_The problem_. Among the lines below, return each one that contains the word "canonicalize".

Items listed in a dataset
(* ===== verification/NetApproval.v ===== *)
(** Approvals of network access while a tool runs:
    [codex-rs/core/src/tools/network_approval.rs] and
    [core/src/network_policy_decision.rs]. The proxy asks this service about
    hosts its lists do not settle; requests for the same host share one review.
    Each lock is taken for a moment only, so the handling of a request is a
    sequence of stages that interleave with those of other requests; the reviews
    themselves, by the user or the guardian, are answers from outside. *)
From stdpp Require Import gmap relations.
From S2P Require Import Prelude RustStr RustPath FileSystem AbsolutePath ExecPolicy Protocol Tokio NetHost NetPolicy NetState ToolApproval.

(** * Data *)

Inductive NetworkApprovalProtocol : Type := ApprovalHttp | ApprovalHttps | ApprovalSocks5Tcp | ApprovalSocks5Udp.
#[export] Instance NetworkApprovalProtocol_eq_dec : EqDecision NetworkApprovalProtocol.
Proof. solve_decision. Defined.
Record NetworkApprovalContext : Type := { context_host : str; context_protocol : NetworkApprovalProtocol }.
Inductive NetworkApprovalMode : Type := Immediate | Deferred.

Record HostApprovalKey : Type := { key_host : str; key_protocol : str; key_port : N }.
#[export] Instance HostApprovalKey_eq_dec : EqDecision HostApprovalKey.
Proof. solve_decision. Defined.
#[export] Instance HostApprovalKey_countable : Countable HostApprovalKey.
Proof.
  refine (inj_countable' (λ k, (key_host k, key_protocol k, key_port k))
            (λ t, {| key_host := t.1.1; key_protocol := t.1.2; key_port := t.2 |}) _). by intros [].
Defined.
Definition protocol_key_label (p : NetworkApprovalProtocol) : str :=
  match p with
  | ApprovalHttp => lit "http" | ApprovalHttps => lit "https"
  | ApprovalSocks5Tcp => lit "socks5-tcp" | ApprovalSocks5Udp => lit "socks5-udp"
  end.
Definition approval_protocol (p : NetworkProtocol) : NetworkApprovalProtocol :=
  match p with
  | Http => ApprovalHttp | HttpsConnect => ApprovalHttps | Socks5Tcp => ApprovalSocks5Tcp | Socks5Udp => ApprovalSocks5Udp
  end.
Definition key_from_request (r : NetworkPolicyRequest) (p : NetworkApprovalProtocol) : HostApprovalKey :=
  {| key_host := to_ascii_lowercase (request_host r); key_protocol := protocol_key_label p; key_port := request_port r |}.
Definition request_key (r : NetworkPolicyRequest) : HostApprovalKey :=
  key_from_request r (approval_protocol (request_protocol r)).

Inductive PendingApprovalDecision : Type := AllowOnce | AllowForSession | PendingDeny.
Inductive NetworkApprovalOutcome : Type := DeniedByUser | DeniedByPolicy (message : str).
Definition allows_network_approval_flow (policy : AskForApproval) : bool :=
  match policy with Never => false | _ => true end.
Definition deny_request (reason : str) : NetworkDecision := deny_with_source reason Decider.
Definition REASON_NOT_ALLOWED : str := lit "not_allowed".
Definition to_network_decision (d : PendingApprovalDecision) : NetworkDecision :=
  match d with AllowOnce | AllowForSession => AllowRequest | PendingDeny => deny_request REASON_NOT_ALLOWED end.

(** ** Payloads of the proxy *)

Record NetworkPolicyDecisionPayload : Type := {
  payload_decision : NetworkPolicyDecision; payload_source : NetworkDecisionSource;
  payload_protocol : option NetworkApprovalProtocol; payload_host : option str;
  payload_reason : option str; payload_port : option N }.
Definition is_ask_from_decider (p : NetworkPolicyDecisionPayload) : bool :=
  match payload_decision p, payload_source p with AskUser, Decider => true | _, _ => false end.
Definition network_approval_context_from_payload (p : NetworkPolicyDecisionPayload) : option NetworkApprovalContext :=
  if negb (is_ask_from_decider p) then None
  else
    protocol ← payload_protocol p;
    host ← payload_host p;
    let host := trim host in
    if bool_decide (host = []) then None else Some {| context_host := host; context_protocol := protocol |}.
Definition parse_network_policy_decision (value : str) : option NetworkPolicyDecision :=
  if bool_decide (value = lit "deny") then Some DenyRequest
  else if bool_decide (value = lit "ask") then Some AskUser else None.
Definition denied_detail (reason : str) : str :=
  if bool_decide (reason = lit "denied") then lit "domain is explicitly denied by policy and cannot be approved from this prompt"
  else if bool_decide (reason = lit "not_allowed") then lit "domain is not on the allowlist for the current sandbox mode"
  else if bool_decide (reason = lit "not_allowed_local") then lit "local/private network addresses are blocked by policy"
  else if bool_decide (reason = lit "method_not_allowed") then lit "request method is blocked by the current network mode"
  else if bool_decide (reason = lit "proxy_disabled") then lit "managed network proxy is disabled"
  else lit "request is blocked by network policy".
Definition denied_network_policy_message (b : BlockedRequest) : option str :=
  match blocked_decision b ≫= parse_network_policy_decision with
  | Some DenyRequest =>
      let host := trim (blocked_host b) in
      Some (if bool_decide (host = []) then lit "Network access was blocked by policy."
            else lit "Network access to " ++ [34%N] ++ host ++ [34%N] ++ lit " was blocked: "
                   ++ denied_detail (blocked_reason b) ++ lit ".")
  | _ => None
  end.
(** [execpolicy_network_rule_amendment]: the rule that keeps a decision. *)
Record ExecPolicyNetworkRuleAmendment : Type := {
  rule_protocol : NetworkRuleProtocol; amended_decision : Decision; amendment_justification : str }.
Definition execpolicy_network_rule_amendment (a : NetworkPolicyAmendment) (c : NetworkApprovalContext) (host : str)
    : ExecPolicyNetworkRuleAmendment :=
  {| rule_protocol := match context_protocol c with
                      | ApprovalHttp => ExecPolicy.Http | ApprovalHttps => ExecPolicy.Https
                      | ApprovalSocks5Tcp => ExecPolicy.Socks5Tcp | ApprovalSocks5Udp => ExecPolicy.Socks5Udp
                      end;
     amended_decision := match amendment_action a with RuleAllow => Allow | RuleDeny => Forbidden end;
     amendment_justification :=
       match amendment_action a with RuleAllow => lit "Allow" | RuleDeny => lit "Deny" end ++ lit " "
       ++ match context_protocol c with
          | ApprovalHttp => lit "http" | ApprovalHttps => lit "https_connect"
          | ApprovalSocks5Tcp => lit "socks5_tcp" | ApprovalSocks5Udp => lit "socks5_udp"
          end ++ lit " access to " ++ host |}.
...
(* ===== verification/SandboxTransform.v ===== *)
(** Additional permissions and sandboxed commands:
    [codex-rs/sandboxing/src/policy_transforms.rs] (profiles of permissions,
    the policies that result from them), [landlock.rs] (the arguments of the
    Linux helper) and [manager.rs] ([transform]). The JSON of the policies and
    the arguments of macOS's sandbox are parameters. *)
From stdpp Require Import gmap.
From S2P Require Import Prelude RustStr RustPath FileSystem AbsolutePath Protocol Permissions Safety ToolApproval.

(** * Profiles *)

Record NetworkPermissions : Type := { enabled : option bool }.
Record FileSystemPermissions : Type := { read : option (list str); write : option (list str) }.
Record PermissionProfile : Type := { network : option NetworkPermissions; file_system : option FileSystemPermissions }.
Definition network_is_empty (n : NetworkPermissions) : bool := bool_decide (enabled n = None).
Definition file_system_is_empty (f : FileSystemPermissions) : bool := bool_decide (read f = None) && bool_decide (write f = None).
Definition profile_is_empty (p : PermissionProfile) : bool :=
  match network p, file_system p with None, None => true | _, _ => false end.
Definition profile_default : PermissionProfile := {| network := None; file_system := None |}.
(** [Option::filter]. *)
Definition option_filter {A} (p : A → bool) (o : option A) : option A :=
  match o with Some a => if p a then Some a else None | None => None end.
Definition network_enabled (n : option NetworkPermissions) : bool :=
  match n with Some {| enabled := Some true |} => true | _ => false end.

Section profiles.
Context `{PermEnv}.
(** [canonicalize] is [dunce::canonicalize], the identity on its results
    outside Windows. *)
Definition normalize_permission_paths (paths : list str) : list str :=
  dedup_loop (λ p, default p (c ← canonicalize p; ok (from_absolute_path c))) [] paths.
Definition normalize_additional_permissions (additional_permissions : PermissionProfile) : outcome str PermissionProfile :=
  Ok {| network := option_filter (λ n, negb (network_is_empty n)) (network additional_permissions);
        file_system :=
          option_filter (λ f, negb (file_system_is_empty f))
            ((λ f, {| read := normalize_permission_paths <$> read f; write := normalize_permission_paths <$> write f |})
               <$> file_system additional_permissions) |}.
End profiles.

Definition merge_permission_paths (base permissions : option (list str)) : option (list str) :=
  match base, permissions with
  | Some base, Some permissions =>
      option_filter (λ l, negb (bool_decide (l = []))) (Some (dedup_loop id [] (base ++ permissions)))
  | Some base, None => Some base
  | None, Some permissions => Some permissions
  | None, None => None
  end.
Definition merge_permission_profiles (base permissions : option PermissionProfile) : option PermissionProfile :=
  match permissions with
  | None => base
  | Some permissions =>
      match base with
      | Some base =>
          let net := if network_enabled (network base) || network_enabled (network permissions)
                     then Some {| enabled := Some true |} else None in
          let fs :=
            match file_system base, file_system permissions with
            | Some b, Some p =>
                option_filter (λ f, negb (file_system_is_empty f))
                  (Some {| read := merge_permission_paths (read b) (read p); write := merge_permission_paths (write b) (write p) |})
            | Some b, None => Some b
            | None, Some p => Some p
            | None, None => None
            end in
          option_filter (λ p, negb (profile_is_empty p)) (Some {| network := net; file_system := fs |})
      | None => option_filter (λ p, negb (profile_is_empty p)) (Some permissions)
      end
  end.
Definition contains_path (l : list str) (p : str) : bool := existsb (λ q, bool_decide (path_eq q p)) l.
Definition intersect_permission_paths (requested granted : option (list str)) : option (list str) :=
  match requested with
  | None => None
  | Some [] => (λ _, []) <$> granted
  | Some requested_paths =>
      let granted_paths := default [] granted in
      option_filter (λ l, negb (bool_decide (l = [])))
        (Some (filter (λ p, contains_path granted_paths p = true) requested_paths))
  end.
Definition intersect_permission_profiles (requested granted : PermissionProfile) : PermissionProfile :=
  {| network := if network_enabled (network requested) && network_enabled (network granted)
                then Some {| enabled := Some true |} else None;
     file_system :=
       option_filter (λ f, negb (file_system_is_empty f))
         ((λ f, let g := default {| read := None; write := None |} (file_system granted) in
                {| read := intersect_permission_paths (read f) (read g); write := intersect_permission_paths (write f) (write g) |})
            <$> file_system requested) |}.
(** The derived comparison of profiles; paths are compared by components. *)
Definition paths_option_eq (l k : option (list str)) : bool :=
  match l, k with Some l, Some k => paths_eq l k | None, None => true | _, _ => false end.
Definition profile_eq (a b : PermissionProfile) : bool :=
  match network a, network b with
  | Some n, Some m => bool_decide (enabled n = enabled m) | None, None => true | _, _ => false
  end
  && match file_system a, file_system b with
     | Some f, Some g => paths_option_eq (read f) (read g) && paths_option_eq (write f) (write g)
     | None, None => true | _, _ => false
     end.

_Answer to this task_.
(** [canonicalize] is [dunce::canonicalize], the identity on its results
  dedup_loop (λ p, default p (c ← canonicalize p; ok (from_absolute_path c))) [] paths.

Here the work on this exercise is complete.